Bathyraja maculata

Scientific classification
- Domain: Eukaryota
- Kingdom: Animalia
- Phylum: Chordata
- Class: Chondrichthyes
- Subclass: Elasmobranchii
- Order: Rajiformes
- Family: Arhynchobatidae
- Genus: Bathyraja
- Species: B. maculata
- Binomial name: Bathyraja maculata Ishiyama & Ishihara, 1977

= Bathyraja maculata =

- Authority: Ishiyama & Ishihara, 1977

Species of fish

Bathyraja maculata, the white-blotched skate, is a species of skate from the western North Pacific Ocean. An adult is approximately 1 meter in length, and is found at depths of up to 1 kilometer.

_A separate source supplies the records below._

(** Lines 37-51, up to the [await].  [useCallback] keeps the function of
    the render in which [debouncedSearchTerm] last changed, so the term
    in the URL is that of the render [r] the caller belongs to. *)
Definition fetchCustomers (r : Crm) (page : Z) : Act unit :=
  setIsLoading true ;;
  setPageError None ;;
  fetch (GET_customers page 10 (debouncedSearchTerm r)) K_fetchCustomers.

(** Lines 41-50, from the [await] on. *)
Definition fetchCustomers_resume (reply : Reply) : Act unit :=
  try_finally
    (try_catch
       (resp <- awaited reply ;;
        let (ok, data) := resp in
        if negb ok || negb (Api.success data)
        then throw (Api.message data ||| "Failed to fetch customers")
        else
          setCustomers (fun _ => Api.customers data) ;;
          setPagination (fun _ => Api.pagination data))
       (fun err => setPageError (Some err)))
    (setIsLoading false).

(** Line 55: the condition under which the fetch effect fetches. *)
Definition fetchTrigger (r : Crm) : bool :=
  truthy (debouncedSearchTerm r) || (searchTerm r =? "")%string.

(** Lines 53-58: the body of the fetch effect of render [r]. *)
Definition useEffect_fetch (r : Crm) : Act unit :=
  if fetchTrigger r
  then fetchCustomers r (currentPage (pagination r))
  else ret tt.

(** Lines 60-62. *)
Definition refreshData (r : Crm) : Act unit :=
  fetchCustomers r (currentPage (pagination r)).

(** Lines 64-76, from the [await] on (before it there is only the
    request, which the caller below sends). *)
Definition fetchCustomerDetails_resume (reply : Reply) : Act (option CrmCustomer) :=
  try_catch
    (resp <- awaited reply ;;
     let (ok, apiResponse) := resp in
     if negb ok || negb (Api.success apiResponse)
     then throw (Api.message apiResponse ||| "Failed to fetch details")
     else ret (Api.customer apiResponse))
    (fun error =>
       toast_error ("Error loading details: " ++ error) ;;
       ret None).
(** * A shallow embedding of the reactivity core of Vue 2.5

    The development follows the sources file by file:

    - [src/core/observer/dep.js]        : [Dep], [pushTarget], [popTarget];
    - [src/core/observer/watcher.js]    : [Watcher];
    - [src/core/observer/traverse.js]   : [traverse];
    - [src/core/observer/scheduler.js]  : [queueWatcher], [flushSchedulerQueue];
    - [src/core/observer/index.js]      : [observe], [defineReactive];
    - [src/core/instance/lifecycle.js]  : [callHook];
    - [src/core/instance/state.js]      : [getData], the computed getter.

    JavaScript objects that are shared and mutated (watchers, Deps,
    containers, component instances) live in a store and are referred to
    by their key; module-level [let]s are fields of [State].  Functions
    supplied by the application (getters, callbacks, hooks) are values of
    [code]: trees of the engine entry points they call. Since such a
    function may call back into the engine without bound, everything
    that can reach application code takes a fuel argument. *)

From Stdlib Require Import ZArith Lia.
From stdpp Require Import gmap strings list sorting.

#[local] Set Warnings "-clear-no-such-hyp".  (* set_solver clears eagerly *)

(** ** JavaScript values *)

(** Finite numbers are represented by integers; [NaN] is kept apart since
    it is the one value that is not strictly equal to itself. Objects and
    arrays are references into [objects]. *)
Inductive Val : Type :=
  | VUndef
  | VNull
  | VBool (b : bool)
  | VNum (z : Z)
  | VNaN
  | VStr (s : string)
  | VObj (r : nat).

(** [a === b] *)
Definition strict_eq (a b : Val) : bool :=
  match a, b with
  | VUndef, VUndef => true
  | VNull, VNull => true
  | VBool x, VBool y => bool_decide (x = y)
  | VNum x, VNum y => bool_decide (x = y)
  | VStr x, VStr y => bool_decide (x = y)
  | VObj x, VObj y => bool_decide (x = y)
  | _, _ => false
  end.

(** [isObject] of shared/util: [obj !== null && typeof obj === 'object'] *)
Definition isObject (v : Val) : bool :=
  match v with VObj _ => true | _ => false end.

(** Thrown values. *)
Definition Exn : Type := string.

(** ** Application code *)

(** A function of the application, as the sequence of engine entry points
    it reaches; what it does next may depend on the values it has read. *)
Inductive code : Type :=
  | Ret (v : Val)                              (* return v *)
  | Raise (e : Exn)                            (* throw e *)
  | Read (p : nat) (k : Val -> code)           (* obj.key, through reactiveGetter *)
  | Write (p : nat) (v : Val) (k : code)       (* obj.key = v, through reactiveSetter *)
  | ReadComputed (w : nat) (k : Val -> code)   (* vm.key, through computedGetter *)
  | Teardown (w : nat) (k : code)              (* watcher.teardown(), e.g. unwatchFn *)
  | RunHook (vm : nat) (hook : string) (k : code)  (* callHook(vm, hook), e.g. from creating or destroying a child *)
  | InitData (vm : nat) (k : Val -> code).     (* getData(vm.$options.data, vm) *)

(** ** Calls that leave the engine *)
Inductive event : Type :=
  | EvGetter (w : nat)                         (* this.getter.call(vm, vm) *)
  | EvCallback (w : nat) (v old : Val)         (* this.cb.call(vm, value, oldValue) *)
  | EvBefore (w : nat)                         (* watcher.before() *)
  | EvHandler (vm : nat) (hook : string) (i : nat)  (* handlers[i].call(vm) *)
  | EvData (vm : nat)                          (* data.call(vm, vm) *)
  | EvHandleError (e : Exn) (vm : nat) (info : string)
  | EvWarn (msg : string) (vm : nat)
  | EvNotify (d : nat)                         (* dep.notify() *)
  | EvActivated (vm : nat).                    (* activateChildComponent(vm, true) *)

(** ** Objects of the store *)

(** [class Watcher] *)
Record Watcher : Type := mkWatcher {
  w_vm : nat;  (* vm *)
  w_expression : string;  (* expression *)
  w_cb : Val -> Val -> code;  (* cb *)
  w_deep : bool;  (* deep *)
  w_user : bool;  (* user *)
  w_computed : bool;  (* computed *)
  w_sync : bool;  (* sync *)
  w_dirty : bool;  (* dirty *)
  w_active : bool;  (* active *)
  w_dep : nat;  (* dep, the Dep of a computed watcher, by id *)
  w_deps : list nat;  (* deps, by Dep id, in push order *)
  w_newDeps : list nat;  (* newDeps *)
  w_depIds : gset nat;  (* depIds *)
  w_newDepIds : gset nat;  (* newDepIds *)
  w_before : option code;  (* before *)
  w_getter : code;  (* getter *)
  w_value : Val  (* value *)
}.
Lemma list_empty_spec h head l :
  is_list h head l → list_empty (Some head) h = Ok (bool_decide (l = [])) h.
Proof.
  intros Hl. unfold list_empty. erewrite bind_ok by (apply node_ok; by apply ring_head).
  cbn [next]. unfold ret. f_equal. destruct l as [|x l]; simpl.
  - by rewrite !bool_decide_eq_true_2.
  - rewrite bool_decide_eq_false_2; [done|]. intros [= ->].
    apply (ring_head_fresh _ _ _ Hl). left.
Qed.

Lemma list_first_spec h head x l :
  is_list h head (x :: l) → list_first (Some head) h = Ok (Some x) h.
Proof.
  intros Hl. unfold list_first. by erewrite bind_ok by (apply node_ok; by apply ring_head).
Qed.

Lemma unattached_spec h x : unattached h x → list_unattached (Some x) h = Ok true h.
Proof. intros Hx. unfold list_unattached. by erewrite bind_ok by by apply node_ok. Qed.

Lemma attached_spec h head l1 x l2 :
  is_list h head (l1 ++ x :: l2) → list_unattached (Some x) h = Ok false h.
Proof.
  intros Hl. unfold list_unattached.
  by erewrite bind_ok by (apply node_ok; by apply (ring_node _ _ _ _ _ Hl)).
Qed.
(** ** Invariant of the queue *)

(** Timeouts are compared in whole milliseconds, so the queue is sorted only
    up to a millisecond: no timer stands before one that is due a
    millisecond or more earlier. *)
Fixpoint near_sorted (l : list Z) : Prop :=
  match l with
  | [] => True
  | x :: l' => Forall (λ y, x < y + 1000) l' ∧ near_sorted l'
  end.

Section invariant.
Context {K H : Type} `{Countable K}.
Abbreviation tq := (tqueue K H).

Definition due (tms : gmap K (timer H)) (id : K) : Z :=
  match tms !! id with Some t => tv_us (tm_timeout t) | None => 0 end.

Record tq_wf (q : tq) : Prop := {
  wf_nodup : NoDup (TQ q ++ expTQ q);
  wf_linked id : id ∈ TQ q ++ expTQ q →
    ∃ t, timers q !! id = Some t ∧ tm_used t = true;
  wf_used id t : timers q !! id = Some t → tm_used t = true →
    id ∈ TQ q ++ expTQ q;
  wf_handler id t : timers q !! id = Some t → tm_used t = true →
    is_Some (tm_handler t);
  wf_sorted : near_sorted (due (timers q) <$> TQ q)
}.

Lemma timeval_diff_neg t1 t2 :
  timeval_diff t1 t2 < 0 ↔ tv_us t1 <= tv_us t2 - 1000.
Proof. unfold timeval_diff, tv_us. Z.to_euclidean_division_equations. lia. Qed.

Lemma timeval_diff_pos t1 t2 :
  0 < timeval_diff t1 t2 ↔ tv_us t2 + 1000 <= tv_us t1.
Proof. unfold timeval_diff, tv_us. Z.to_euclidean_division_equations. lia. Qed.

Lemma near_sorted_filter (P : K → Prop) `{!∀ x, Decision (P x)} f (l : list K) :
  near_sorted (f <$> l) → near_sorted (f <$> filter P l).
Proof.
  induction l as [|x l IH]; [done|]. rewrite fmap_cons. intros [Hx Hl].
  rewrite filter_cons. case_decide; [|auto]. rewrite fmap_cons. split; [|auto].
  rewrite !Forall_fmap in Hx |- *.
  rewrite Forall_forall in Hx |- *. intros y [_ Hy]%list_elem_of_filter. auto.
Qed.

Lemma attached_true (q : tq) id : attached q id = true ↔ id ∈ TQ q ++ expTQ q.
Proof.
  unfold attached. rewrite orb_true_iff, !bool_decide_eq_true, elem_of_app. done.
Qed.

Unlike any other known member of the genus Bathyraja, the white-blotched skate has white blotches on a grey to brown dorsal surface, while the ventral side is lighter in color with darker blotches. Dorsal side is rough with spines, while the ventral side is smooth.

==Range==
The white-blotched skate is well established to inhabit waters in the Northern Sea of Japan, Sea of Okhotsk and Aleutian Islands. It was the most commonly caught skate in a NOAA bottom-trawl survey of the Aleutian Islands in 2006.
Initially thought to inhabit only the western margin of the Gulf of Alaska, trawl surveys have now found specimens along the eastern margin as well.